Lululemon sorry for Japanese drum controversy at Great Wall yoga session

Lululemon has issued an apology after a promotional yoga festival held on the Great Wall of China sparked fury when a drumming performance appeared to feature a Japanese taiko instrument instead of a traditional Chinese dagu drum, with social media users calling the choice deeply inappropriate and insulting given the historical and symbolic weight of the location.

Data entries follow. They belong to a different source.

(* ===== verification/DhtSchema.v ===== *)
(** * The DHT item schema (contracts/dhtschema)

    The two BEP-44 values a publisher stores in the DHT: the hits of one keyword
    and the pointer to its aggregate index.  The clock is an argument. *)

From S2P Require Import Prelude GoInt Sha256 Externals Instances.
Open Scope Z_scope.

Module DhtSchema.

Definition MaxSaltBytes : Z := 64.
Definition MaxValueBytes : Z := 1000.
Definition MaxPPMIValueBytes : Z := MaxValueBytes.
Definition PPMISaltSeed : bytes := str "snet.index".
Definition PPMISalt : bytes := sl (sha256 PPMISaltSeed).

Inductive error : Type :=
  | ErrEncode | ErrDecode
  | ErrEmptyValue | ErrOversize (got : Z)
  | ErrEmptyKeyword | ErrSaltTooLong (got : Z)
  | ErrIH (got : Z) | ErrCommit (got : Z) | ErrTopics (got : Z) | ErrNextPk (got : Z).

Record KeywordHit := { IH : bytes; N : bytes; S_ : Z; F : Z; Sz : Z }.
Record KeywordValue := {
  Ts : Z; Hits : option (list KeywordHit); More : Z; NextPubKey : bytes
}.
Record PPMIValue := {
  p_IH : bytes; Commit : bytes; Topics : bytes; p_Ts : Z; NextPk : bytes
}.

Definition hit_ok (h : KeywordHit) : Prop := is_i64 (S_ h) ∧ is_i64 (F h) ∧ is_i64 (Sz h).
#[export] Instance value_wire : Wire KeywordValue := λ v,
  is_i64 (Ts v) ∧ is_i64 (More v) ∧ is_Some (Hits v) ∧ Forall hit_ok (default [] (Hits v)).
#[export] Instance ppmi_wire : Wire PPMIValue := λ v, is_i64 (p_Ts v).

(** ** Decimal numbers ([fmt]'s [%d]) *)
Fixpoint decimal_go (fuel : nat) (n : Z) (acc : bytes) : bytes :=
  match fuel with
  | O => acc
  | S fuel =>
    let acc := z2b (48 + n mod 10) :: acc in
    if n / 10 =? 0 then acc else decimal_go fuel (n / 10) acc
  end.
(** Nineteen digits hold every 64-bit magnitude. *)
Definition format_decimal (n : Z) : bytes :=
  if n <? 0 then str "-" ++ decimal_go 20 (- n) [] else decimal_go 20 n [].

Section schema.
Context `{Bencode KeywordValue, Bencode PPMIValue}.

Definition decodeBounded {V} `{Bencode V} (payload : bytes) : result error V :=
  match unmarshal MaxValueBytes payload with Some v => Ok v | None => Err ErrDecode end.

Definition Marshal {V} `{Bencode V} (v : V) : result error bytes :=
  match marshal v with Some b => Ok b | None => Err ErrEncode end.

(** ** Keyword values *)
Definition with_Ts (v : KeywordValue) (ts : Z) : KeywordValue :=
  {| Ts := ts; Hits := Hits v; More := More v; NextPubKey := NextPubKey v |}.
Definition with_Hits (v : KeywordValue) (hits : list KeywordHit) : KeywordValue :=
  {| Ts := Ts v; Hits := Some hits; More := More v; NextPubKey := NextPubKey v |}.

(** [if v.Ts == 0 { v.Ts = time.Now().Unix() }] *)
Definition stamp_ts (now : Z) (v : KeywordValue) : KeywordValue :=
  if Ts v =? 0 then with_Ts v now else v.
(** [if v.Hits == nil { v.Hits = []KeywordHit{} }] *)
Definition non_nil_hits (v : KeywordValue) : KeywordValue :=
  match Hits v with None => with_Hits v [] | Some _ => v end.

Definition EncodeValue (now : Z) (v : KeywordValue) : result error bytes :=
  let v := non_nil_hits (stamp_ts now v) in
  out ← Marshal v;
  check (negb (MaxValueBytes <? len out)) ! (ErrOversize (len out));
  Ok out.

Definition DecodeValue (payload : bytes) : result error KeywordValue :=
  check (negb (len payload =? 0)) ! ErrEmptyValue;
  check (negb (MaxValueBytes <? len payload)) ! (ErrOversize (len payload));
  decodeBounded payload.

Definition EstimateValueSize (now : Z) (v : KeywordValue) : Z :=
  match marshal (stamp_ts now v) with Some out => len out | None => MaxValueBytes + 1 end.

(** ** Salts *)
Definition SaltForKeyword (keyword : bytes) : result error bytes :=
  check (negb (len keyword =? 0)) ! ErrEmptyKeyword;
  check (negb (MaxSaltBytes <? len keyword)) ! (ErrSaltTooLong (len keyword));
  Ok keyword.

Definition SaltForShard (keyword : bytes) (shard : Z) : result error bytes :=
  if shard =? 0 then SaltForKeyword keyword
  else SaltForKeyword (keyword ++ str "#" ++ format_decimal shard).

(** ** Publisher pointers *)
Definition zero_or_32 (b : bytes) : bool := (len b =? 0) || (len b =? 32).

(** The width checks of the encoder and the decoder. *)
Definition check_widths (v : PPMIValue) : result error unit :=
  check (len (p_IH v) =? 20) ! (ErrIH (len (p_IH v)));
  check (zero_or_32 (Commit v)) ! (ErrCommit (len (Commit v)));
  check (zero_or_32 (Topics v)) ! (ErrTopics (len (Topics v)));
  check (zero_or_32 (NextPk v)) ! (ErrNextPk (len (NextPk v)));
  Ok tt.

Definition stamp_ppmi (now : Z) (v : PPMIValue) : PPMIValue :=
  if p_Ts v =? 0 then
    {| p_IH := p_IH v; Commit := Commit v; Topics := Topics v; p_Ts := now; NextPk := NextPk v |}
  else v.

Definition EncodePPMI (now : Z) (v : PPMIValue) : result error bytes :=
  _ ← check_widths v;
  let v := stamp_ppmi now v in
  out ← Marshal v;
  check (negb (MaxPPMIValueBytes <? len out)) ! (ErrOversize (len out));
  Ok out.

Definition DecodePPMI (payload : bytes) : result error PPMIValue :=
  check (negb (len payload =? 0)) ! ErrEmptyValue;
  check (negb (MaxPPMIValueBytes <? len payload)) ! (ErrOversize (len payload));
  v ← decodeBounded payload;
  _ ← check_widths v;
  Ok v.
End schema.

(** ** Contracts *)
Definition widths_ok (v : PPMIValue) : Prop :=
  len (p_IH v) = 20 ∧ (len (Commit v) = 0 ∨ len (Commit v) = 32) ∧
  (len (Topics v) = 0 ∨ len (Topics v) = 32) ∧ (len (NextPk v) = 0 ∨ len (NextPk v) = 32).

Lemma zero_or_32_spec b : zero_or_32 b = true ↔ len b = 0 ∨ len b = 32.
Proof. unfold zero_or_32. by rewrite orb_true_iff, !Z.eqb_eq. Qed.

Lemma check_widths_ok v : check_widths v = Ok tt ↔ widths_ok v.
Proof.
  unfold check_widths, widths_ok. rewrite <-!zero_or_32_spec, <-(Z.eqb_eq (len (p_IH v)) 20).
  destruct (_ =? 20), (zero_or_32 _), (zero_or_32 _), (zero_or_32 _); simpl; intuition congruence.
Qed.

(** What both decoders do before they look at a payload. *)
Lemma decode_guard `{Bencode V} (payload : bytes) (k : result error V) v :
  (check (negb (len payload =? 0)) ! ErrEmptyValue;
   check (negb (MaxValueBytes <? len payload)) ! (ErrOversize (len payload)); k) = Ok v ↔
  1 ≤ len payload ≤ MaxValueBytes ∧ k = Ok v.
Proof.
  pose proof (len_nonneg payload).
  destruct (Z.eqb_spec (len payload) 0), (Z.ltb_spec MaxValueBytes (len payload)); simpl;
    (split; [intros Hk | intros [? Hk]]); try done; try lia. split; [lia | done].
Qed.

Lemma stamp_ts_ok now v : is_i64 now → wire_ok v → wire_ok (stamp_ts now v).
Proof.
  intros Hn (Ht & Hr). unfold stamp_ts. destruct (_ =? 0); by split.
Qed.

Lemma stamped_ok now v :
  is_i64 now → wire_ok (non_nil_hits v) → wire_ok (non_nil_hits (stamp_ts now v)).
Proof.
  intros Hn Hv. replace (non_nil_hits (stamp_ts now v)) with (stamp_ts now (non_nil_hits v)).
  - by apply stamp_ts_ok.
  - destruct v as [ts [hs|] mo np]; unfold stamp_ts; simpl; by destruct (ts =? 0).
Qed.

Lemma non_nil_some v : is_Some (Hits v) → non_nil_hits v = v.
Proof. unfold non_nil_hits. by intros [hs ->]. Qed.

(** A capped encoder: what it writes is within the cap and decodes back. *)
Lemma capped_roundtrip `{BencodeLaws V} (v : V) b :
  wire_ok v →
  (out ← Marshal v; check (negb (MaxValueBytes <? len out)) ! (ErrOversize (len out)); Ok out)
    = Ok b →
  marshal v = Some b ∧ 1 ≤ len b ≤ MaxValueBytes ∧ decodeBounded b = Ok v.
Proof.
  intros Hv. unfold Marshal, decodeBounded. destruct (marshal v) as [out|] eqn:E; [|done]. simpl.
  destruct (Z.ltb_spec MaxValueBytes (len out)) as [|Hle]; [done |]. intros Hb.
  apply Ok_inj in Hb as <-. rewrite (unmarshal_marshal v out) by done.
  pose proof (marshal_nonempty v out E). split_and!; [done | | done | done].
  destruct out; [done |]. rewrite len_cons. pose proof (len_nonneg out). lia.
Qed.

Lemma keyword_value_contract {BK : Bencode KeywordValue} {BL : BencodeLaws KeywordValue} now v :
  is_i64 now → wire_ok (non_nil_hits v) →
  (∀ b, EncodeValue now v = Ok b →
        1 ≤ len b ≤ MaxValueBytes ∧ DecodeValue b = Ok (non_nil_hits (stamp_ts now v))) ∧
  (is_Some (Hits v) →
     (EstimateValueSize now v ≤ MaxValueBytes ↔ ∃ b, EncodeValue now v = Ok b)) ∧
  (∀ payload w, DecodeValue payload = Ok w → 1 ≤ len payload ≤ MaxValueBytes).
Proof.
  intros Hnow Hv. pose proof (stamped_ok now v Hnow Hv) as Hs. split_and!.
  - intros b Hb. apply capped_roundtrip in Hb as (_ & Hl & Hd); [|done].
    split; [done |]. by apply decode_guard.
  - intros Hh. assert (Hn : non_nil_hits (stamp_ts now v) = stamp_ts now v).
    { apply non_nil_some. unfold stamp_ts. by destruct (_ =? 0). }
    unfold EstimateValueSize, EncodeValue, Marshal. rewrite Hn.
    destruct (marshal_total (stamp_ts now v)) as [b Hb]; [by rewrite <-Hn |]. rewrite Hb. simpl.
    destruct (Z.ltb_spec MaxValueBytes (len b)); simpl; (split; [try lia | try done]).
    + intros [b' Hb']. done.
    + intros _. by exists b.
  - intros payload w Hw. by apply decode_guard in Hw as [? _].
Qed.

Lemma ppmi_contract {BP : Bencode PPMIValue} {BL : BencodeLaws PPMIValue} now :
  is_i64 now →
  (∀ v b, wire_ok v → EncodePPMI now v = Ok b →
     widths_ok v ∧ 1 ≤ len b ≤ MaxPPMIValueBytes ∧ DecodePPMI b = Ok (stamp_ppmi now v)) ∧
  (∀ v, ¬ widths_ok v → ∀ b, EncodePPMI now v ≠ Ok b) ∧
  (∀ payload v, DecodePPMI payload = Ok v →
     widths_ok v ∧ 1 ≤ len payload ≤ MaxPPMIValueBytes).
Proof.
  intros Hnow. split_and!.
  - intros v b Hv Hb. apply bind_ok_inv in Hb as ([] & Hw & Hb). apply check_widths_ok in Hw.
    assert (Hws : widths_ok (stamp_ppmi now v)) by (unfold stamp_ppmi; by destruct (_ =? 0)).
    apply capped_roundtrip in Hb as (_ & Hl & Hd).
    2:{ unfold stamp_ppmi. by destruct (_ =? 0). }
    split_and!; [done | lia | unfold MaxPPMIValueBytes; lia |]. apply decode_guard.
    split; [done |]. rewrite Hd, bind_ok. by rewrite (proj2 (check_widths_ok _) Hws).
  - intros v Hn b Hb. apply bind_ok_inv in Hb as ([] & Hw & _). by apply check_widths_ok in Hw.
  - intros payload v Hd. apply decode_guard in Hd as [Hl Hd].
    apply bind_ok_inv in Hd as (w & _ & Hd). apply bind_ok_inv in Hd as ([] & Hw & Hd).
    apply Ok_inj in Hd as <-. split; [by apply check_widths_ok | done].
Qed.

(** [C8] The two DHT items keep their contracts.  A keyword value that encodes is 1
    to 1000 bytes and decodes to the value that was encoded, with its timestamp
    stamped and an absent hit list made empty.  It encodes exactly when the
    estimate the publisher's eviction loop uses is within the cap, also when the
    timestamp is still to be stamped.  A publisher pointer encodes only when its
    infohash has 20 bytes and its optional fields 0 or 32; it then fits the BEP-44
    cap and decodes to itself with the timestamp stamped.  Whatever the bytes, a
    payload that is empty or over the cap is refused, and a decoded pointer has
    these widths. *)
Theorem item_contracts
    {BK : Bencode KeywordValue} {LK : BencodeLaws KeywordValue}
    {BP : Bencode PPMIValue} {LP : BencodeLaws PPMIValue} (now : Z) (Hnow : is_i64 now) :
  (∀ v, wire_ok (non_nil_hits v) →
     (∀ b, EncodeValue now v = Ok b →
           1 ≤ len b ≤ MaxValueBytes ∧ DecodeValue b = Ok (non_nil_hits (stamp_ts now v))) ∧
     (is_Some (Hits v) →
        (EstimateValueSize now v ≤ MaxValueBytes ↔ ∃ b, EncodeValue now v = Ok b)) ∧
     (∀ payload w, DecodeValue payload = Ok w → 1 ≤ len payload ≤ MaxValueBytes)) ∧
  (∀ v b, wire_ok v → EncodePPMI now v = Ok b →
     widths_ok v ∧ 1 ≤ len b ≤ MaxPPMIValueBytes ∧ DecodePPMI b = Ok (stamp_ppmi now v)) ∧
  (∀ v, ¬ widths_ok v → ∀ b, EncodePPMI now v ≠ Ok b) ∧
  (∀ payload v, DecodePPMI payload = Ok v →
     widths_ok v ∧ 1 ≤ len payload ≤ MaxPPMIValueBytes).
Proof. split; [intros; by apply keyword_value_contract | by apply ppmi_contract]. Qed.

(** ** Concrete codecs *)
#[export] Instance KeywordHit_dec : EqDecision KeywordHit. Proof. solve_decision. Defined.
#[export] Instance KeywordValue_dec : EqDecision KeywordValue. Proof. solve_decision. Defined.
#[export] Instance PPMIValue_dec : EqDecision PPMIValue. Proof. solve_decision. Defined.
#[export] Program Instance KeywordHit_countable : Countable KeywordHit := inj_countable'
  (λ h, (IH h, N h, S_ h, F h, Sz h)) (λ '(a, b, c, d, e), Build_KeywordHit a b c d e) _.
Next Obligation. by intros []. Qed.
#[export] Program Instance KeywordValue_countable : Countable KeywordValue := inj_countable'
  (λ v, (Ts v, Hits v, More v, NextPubKey v)) (λ '(a, b, c, d), Build_KeywordValue a b c d) _.
Next Obligation. by intros []. Qed.
#[export] Program Instance PPMIValue_countable : Countable PPMIValue := inj_countable'
  (λ v, (p_IH v, Commit v, Topics v, p_Ts v, NextPk v))
  (λ '(a, b, c, d, e), Build_PPMIValue a b c d e) _.
Next Obligation. by intros []. Qed.

Definition toy_value : Bencode KeywordValue := ToyCodec.pos_bencode (λ _, tt).
Definition toy_ppmi : Bencode PPMIValue := ToyCodec.pos_bencode (λ _, tt).

Definition sample_value : KeywordValue := {|
  Ts := 0; More := 0; NextPubKey := [];
  Hits := Some [{| IH := [x01]; N := []; S_ := 1; F := 0; Sz := 0 |}]
|}.
Definition sample_ppmi : PPMIValue := {|
  p_IH := replicate 20 x07; Commit := []; Topics := []; p_Ts := 0; NextPk := []
|}.

Lemma item_contracts_witness :
  (∃ b, @EncodeValue toy_value 1700 sample_value = Ok b ∧
        @DecodeValue toy_value b = Ok (with_Ts sample_value 1700)) ∧
  (∃ b, @EncodePPMI toy_ppmi 1700 sample_ppmi = Ok b ∧
        @DecodePPMI toy_ppmi b = Ok (stamp_ppmi 1700 sample_ppmi)).
Proof.
  destruct (@item_contracts toy_value (ToyCodec.pos_laws _) toy_ppmi (ToyCodec.pos_laws _) 1700)
    as (Hkw & Hpp & _).
  { split; by vm_compute. }
  split.
  - destruct (Hkw sample_value) as (Hrt & _ & _).
    { unfold wire_ok, value_wire, hit_ok, is_i64. simpl. split_and!; try done.
      apply Forall_singleton. simpl. lia. }
    destruct (@EncodeValue toy_value 1700 sample_value) as [b|e] eqn:E.
    + exists b. split; [done |]. destruct (Hrt b eq_refl) as [_ Hd]. exact Hd.
    + exfalso. assert (Hok : is_ok (@EncodeValue toy_value 1700 sample_value) = true)
        by (vm_compute; reflexivity). by rewrite E in Hok.
  - destruct (@EncodePPMI toy_ppmi 1700 sample_ppmi) as [b|e] eqn:E.
    + destruct (Hpp sample_ppmi b) as (_ & _ & Hd); [by vm_compute | exact E |].
      exists b. by split.
    + exfalso. assert (Hok : is_ok (@EncodePPMI toy_ppmi 1700 sample_ppmi) = true)
        by (vm_compute; reflexivity). by rewrite E in Hok.
Defined.
End DhtSchema.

Drum controversy erupts on social media
The Canadian athleisure brand, which is expanding rapidly in China and views the market as crucial to its growth, held the event on 30 May on a section of the Great Wall near Beijing to mark its 10th anniversary in mainland China. More than 2,000 people were invited to the yoga festival, which was advertised as a celebration of Chinese culture and wellness, according to the state-run tabloid Global Times. The well-known Chinese actor Zhu Yilong, a Lululemon brand ambassador, was booked to perform.

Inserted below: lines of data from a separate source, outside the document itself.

(* ===== verification/Files.v ===== *)
(** * Atomic file replacement

    The stores of the program persist the same way: [os.CreateTemp] beside the
    target, write, close, [os.Rename], and [os.Remove] of the temporary file when
    a step fails.  The file system is a map from paths to contents, and which
    calls fail is an argument. *)

From S2P Require Import Prelude GoInt.
Open Scope Z_scope.

Module Files.

Abbreviation path := bytes.
Abbreviation fs := (gmap path bytes).

(** Which calls of one save succeed.  A write that fails may have written a part
    of the content first. *)
Record outcome := {
  o_create : bool;
  o_write : bool; o_written : nat;
  o_close : bool; o_rename : bool; o_remove : bool
}.
Definition no_failure : outcome := {|
  o_create := true; o_write := true; o_written := 0; o_close := true; o_rename := true;
  o_remove := true
|}.

Inductive error : Type := ErrCreate | ErrWrite | ErrClose | ErrRename.

(** [os.Remove(tmp)], whose error the callers ignore. *)
Definition remove (o : outcome) (tmp : path) (f : fs) : fs :=
  if o_remove o then delete tmp f else f.

(** Replace the file at [p] by [content], through the temporary file [tmp]. *)
Definition replace_file (o : outcome) (tmp p : path) (content : bytes) (f : fs)
    : fs * result error unit :=
  if negb (o_create o) then (f, Err ErrCreate)
  else
    let f1 := <[tmp := []]> f in
    if negb (o_write o) then
      (remove o tmp (<[tmp := take (o_written o) content]> f1), Err ErrWrite)
    else
      let f2 := <[tmp := content]> f1 in
      if negb (o_close o) then (remove o tmp f2, Err ErrClose)
      else if negb (o_rename o) then (remove o tmp f2, Err ErrRename)
      else (<[p := content]> (delete tmp f2), Ok tt).

(** Whatever fails, the target holds its old content or the whole new one, and
    no other file changes but the temporary one. *)
Lemma replace_file_atomic o tmp p content f f' r :
  tmp ≠ p → f !! tmp = None → replace_file o tmp p content f = (f', r) →
  (f' !! p = match r with Ok _ => Some content | Err _ => f !! p end) ∧
  (∀ q, q ≠ p → q ≠ tmp → f' !! q = f !! q) ∧
  (r = Ok tt → f' !! tmp = None) ∧ (o_remove o = true → f' !! tmp = None).
Proof.
  intros Hne Hf. unfold replace_file, remove. intros Hr.
  destruct (o_create o), (o_write o), (o_close o), (o_rename o), (o_remove o); simpl in Hr;
    injection Hr as <- <-; (split; [| split; [| split]]); intros; by simplify_map_eq.
Qed.

(** Without failures the new content is there. *)
Lemma replace_file_ok tmp p content f :
  tmp ≠ p → ∃ f', replace_file no_failure tmp p content f = (f', Ok tt) ∧ f' !! p = Some content.
Proof. intros Hne. eexists. split; [reflexivity |]. by simplify_map_eq. Qed.
End Files.
(* ===== verification/Reputation.v ===== *)
(** * The reputation table (internal/reputation/reputation.go)

    Per-indexer counters and the score derived from them.  The clock is an
    argument, read once per operation. *)

From Stdlib Require Import SpecFloat.
From S2P Require Import Prelude GoInt Utf8 GoFloat Hex Files.
Open Scope Z_scope.

Module Reputation.
Import GoFloat.

(** [PubKey]: the canonical lower-case form of a key. *)
Definition PubKey (pk : array 32) : bytes := Hex.EncodeToString (sl pk).

Record Counters := {
  HitsReturned : Z; HitsConfirmed : Z; HitsFlagged : Z;
  FirstSeen : Z; LastUpdated : Z; SeededAt : Z; SeedLabel : bytes
}.

Definition defaultUnknownScore : float64 := of_ratio 1 2.
Definition smoothingPriorWeight : float64 := of_int 5.
Definition SeedBonus : float64 := of_ratio 45 100.
Definition SeedHalfLife : Z := 90 * 24 * Hour.

(** The table; its file path does not take part in the operations below. *)
Abbreviation Tracker := (gmap bytes Counters).
Definition NewTracker : Tracker := ∅.

Definition fresh_counters (now : Z) : Counters := {|
  HitsReturned := 0; HitsConfirmed := 0; HitsFlagged := 0; FirstSeen := now; LastUpdated := now;
  SeededAt := 0; SeedLabel := []
|}.

(** [touch] with an update of the record it returns. *)
Definition touch (now : Z) (pk : bytes) (f : Counters → Counters) (t : Tracker) : Tracker :=
  <[pk := f (default (fresh_counters now) (t !! pk))]> t.

Definition add_returned (now n : Z) (r : Counters) : Counters := {|
  HitsReturned := i64 (HitsReturned r + n); HitsConfirmed := HitsConfirmed r;
  HitsFlagged := HitsFlagged r; FirstSeen := FirstSeen r; LastUpdated := now;
  SeededAt := SeededAt r; SeedLabel := SeedLabel r
|}.
Definition add_confirmed (now : Z) (r : Counters) : Counters := {|
  HitsReturned := HitsReturned r; HitsConfirmed := i64 (HitsConfirmed r + 1);
  HitsFlagged := HitsFlagged r; FirstSeen := FirstSeen r; LastUpdated := now;
  SeededAt := SeededAt r; SeedLabel := SeedLabel r
|}.
Definition add_flagged (now : Z) (r : Counters) : Counters := {|
  HitsReturned := HitsReturned r; HitsConfirmed := HitsConfirmed r;
  HitsFlagged := i64 (HitsFlagged r + 1); FirstSeen := FirstSeen r; LastUpdated := now;
  SeededAt := SeededAt r; SeedLabel := SeedLabel r
|}.
Definition set_seed (now : Z) (label : bytes) (r : Counters) : Counters := {|
  HitsReturned := HitsReturned r; HitsConfirmed := HitsConfirmed r;
  HitsFlagged := HitsFlagged r; FirstSeen := FirstSeen r; LastUpdated := LastUpdated r;
  SeededAt := now; SeedLabel := label
|}.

Zhu joined a drumming group on the Wall and posted a picture of himself in front of one of the instruments, bearing the Lululemon logo, on his Weibo account. Almost immediately, users of the social media platform accused the troupe of using a Japanese taiko drum rather than a Chinese dagu drum. The distinction was considered far from trivial: the instrument’s barrel shape, red cross-rope tension system and angled stand were identified by users as characteristic of taiko, a Japanese performance tradition that, while historically influenced by Chinese instruments, has evolved into a distinct art form linked to Shinto worship and the Bushido spirit.

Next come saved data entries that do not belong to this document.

(* ===== verification/Admission.v ===== *)
(** * Publisher admission (internal/admission)

    The deny-by-default gate: rules over candidates, and the admitted, endorsed
    and observed sets.  The reputation the gate reads is an interface, which the
    reputation table implements.  Two operations release the engine's lock
    between recording a signal and deciding, so each is two atomic steps. *)

From Stdlib Require Import SpecFloat.
From S2P Require Import Prelude GoInt GoFloat Hex Reputation.
Open Scope Z_scope.

Module Admission.
Import GoFloat.

Abbreviation key := (array 32).

(** ** Policy (policy.go) *)
Inductive Source := SourceAnchor | SourceBEP51 | SourceEndorsement.
#[export] Instance Source_dec : EqDecision Source. Proof. solve_decision. Defined.

Definition UnknownPrior : float64 := of_ratio 1 2.
Definition MaxTrackedPublishers : Z := 100.
Definition EndorsementThreshold : Z := 3.

(** What the gate needs of a reputation table [R]. *)
Class ReputationView (R : Type) := {
  rep_Score : R → key → float64;
  rep_IsSeeded : R → key → bool;
  rep_MarkSeeded : key → bytes → R → R
}.
Record Candidate := { Pub : key; Label : bytes; Src : Source; StrongEndorsers : Z }.

Inductive Rule :=
  | AnchorRule
  | EndorsementRule (Threshold : Z)
  | CrawlRule (Threshold : Z)
  | permissiveRule (src : Source).

Record Policy := {
  MaxTracked : Z;
  Endorsement : Z;
  rules : Source → option Rule
}.

Definition ruleFor (p : Policy) (s : Source) : option Rule := rules p s.

Definition DefaultPolicy : Policy := {|
  MaxTracked := MaxTrackedPublishers;
  Endorsement := EndorsementThreshold;
  rules s := match s with
             | SourceAnchor => Some AnchorRule
             | SourceEndorsement => Some (EndorsementRule EndorsementThreshold)
             | SourceBEP51 => Some (CrawlRule EndorsementThreshold)
             end
|}.

Definition PermissivePolicyForTest : Policy := {|
  MaxTracked := MaxTrackedPublishers;
  Endorsement := EndorsementThreshold;
  rules s := Some (permissiveRule s)
|}.

Section engine.
Context {R : Type} `{ReputationView R}.

Definition earned (pub : key) (v : option R) : bool :=
  match v with
  | None => false
  | Some v => flt UnknownPrior (rep_Score v pub) || rep_IsSeeded v pub
  end.

Definition Admit (r : Rule) (c : Candidate) (v : option R) : bool :=
  match r with
  | AnchorRule => true
  | EndorsementRule t => (t <=? StrongEndorsers c) || earned (Pub c) v
  | CrawlRule t => earned (Pub c) v || (t <=? StrongEndorsers c)
  | permissiveRule _ => true
  end.

(** ** State (state.go) *)
Record State := {
  anchorKeys : list key;
  admitted : gset key;
  anchorsAdmitted : gset key;
  endorsements : gmap key (gset key);
  observed : gset key
}.

Definition newState (anchors : list key) : State :=
  {| anchorKeys := anchors; admitted := ∅; anchorsAdmitted := ∅; endorsements := ∅; observed := ∅ |}.

Definition IsAdmitted (s : State) (pub : key) : bool := bool_decide (pub ∈ admitted s).
Definition IsPending (s : State) (pub : key) : bool :=
  if bool_decide (pub ∈ admitted s) then false
  else match endorsements s !! pub with
  | Some _ => true
  | None => bool_decide (pub ∈ observed s)
  end.
Definition AdmittedCount (s : State) : Z := Z.of_nat (size (admitted s)).
Definition AnchorCount (s : State) : Z := len (anchorKeys s).
(** The map [seen] the function fills. *)
Definition pending_seen (s : State) : gset key :=
  let skip k seen := if bool_decide (k ∈ admitted s) then seen else {[k]} ∪ seen in
  let seen := foldr (λ p seen, skip p.1 seen) ∅ (map_to_list (endorsements s)) in
  foldr skip seen (elements (observed s)).
Definition PendingCount (s : State) : Z := Z.of_nat (size (pending_seen s)).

Percussionist Xu Yang provided a detailed analysis online, noting that the drum’s structure, performance style and artistic concept aligned more closely with Japanese taiko traditions than with Chinese drumming. The choice was particularly sensitive because the Great Wall is a potent national symbol, and the use of a Japanese instrument there evoked memories of Japan’s occupation of China and wartime atrocities. Some users drew direct connections to Japanese imperial aggression. By Monday, discussions about the drum had gathered more than 50 million views on Weibo. Zhu Yilong’s studio called on Lululemon to respond and urged the brand to verify its planning process, affirming the studio’s own commitment to promoting traditional Chinese culture.
Event details and backlash
The event was held at the Huanghuacheng Water Great Wall in Huairou District, Beijing, and was part of Lululemon’s 2026 yoga festival series. Despite being promoted as a tribute to Chinese culture, the drum performance quickly became the focus of online outrage. The Hiiko Drum Troupe, which performed alongside Zhu, also apologised. Lululemon later removed all content related to the drum event from its website and social media channels.
Lululemon’s apology
On Tuesday, 16 June, Lululemon posted an apology on Weibo to Zhu Yilong and to the public, saying the event had been “intended to unwaveringly pay tribute to Chinese culture”. The statement read: “Due to limitations in our professional knowledge, we were unable to identify potential controversies initially, and we fully recognise that we should be more cautious and thorough in the early planning and review process of the drum performances.” The company pledged to “learn profound lessons” and to adopt “a more rigorous attitude” for future events.
Broader implications for Western brands
The incident highlights the significant risks Western brands face expanding in China, where cultural and political sensitivities can turn a promotional misstep into a reputational crisis. Lululemon entered China slowly in 2013, focusing on brand awareness and community-building through events such as “Unroll China”. Its marketing strategy emphasises a “SweatLife” lifestyle and community belonging, balancing global identity with local relevance. The drum controversy now threatens that balance.
Previous controversies illustrate the pattern. Last year, outdoor brand Arc’teryx issued an apology after a high-altitude fireworks display in the Tibetan plateau, titled “Rising Dragon”, caused an outcry over environmental damage and cultural insensitivity. The Canadian company, part-owned by China’s Anta Group, faced calls for boycotts after choreographed pyrotechnics and coloured smoke along Himalayan ridgelines were criticised for their impact on the fragile ecosystem and for using a symbol significant to Tibetans. In 2018, luxury brand Dolce & Gabbana cancelled a Shanghai fashion show following a promotional video in which an Asian model struggled to eat Italian food with chopsticks. Social media users condemned the advert as racist and trivialising of Chinese culture, leading to the removal of Dolce & Gabbana products from major Chinese e-commerce platforms.
The Lululemon case underscores how even a seemingly minor detail such as a musical instrument can carry geopolitical weight in China. Brands are increasingly judged on their cultural literacy, and the speed of social media scrutiny means that a single ill-judged performance can generate tens of millions of views within days. Lululemon acknowledged its own “limitations in professional knowledge” and the need for far greater due diligence. Whether the apology and subsequent removal of content will be enough to restore trust in one of its most important growth markets remains an open question.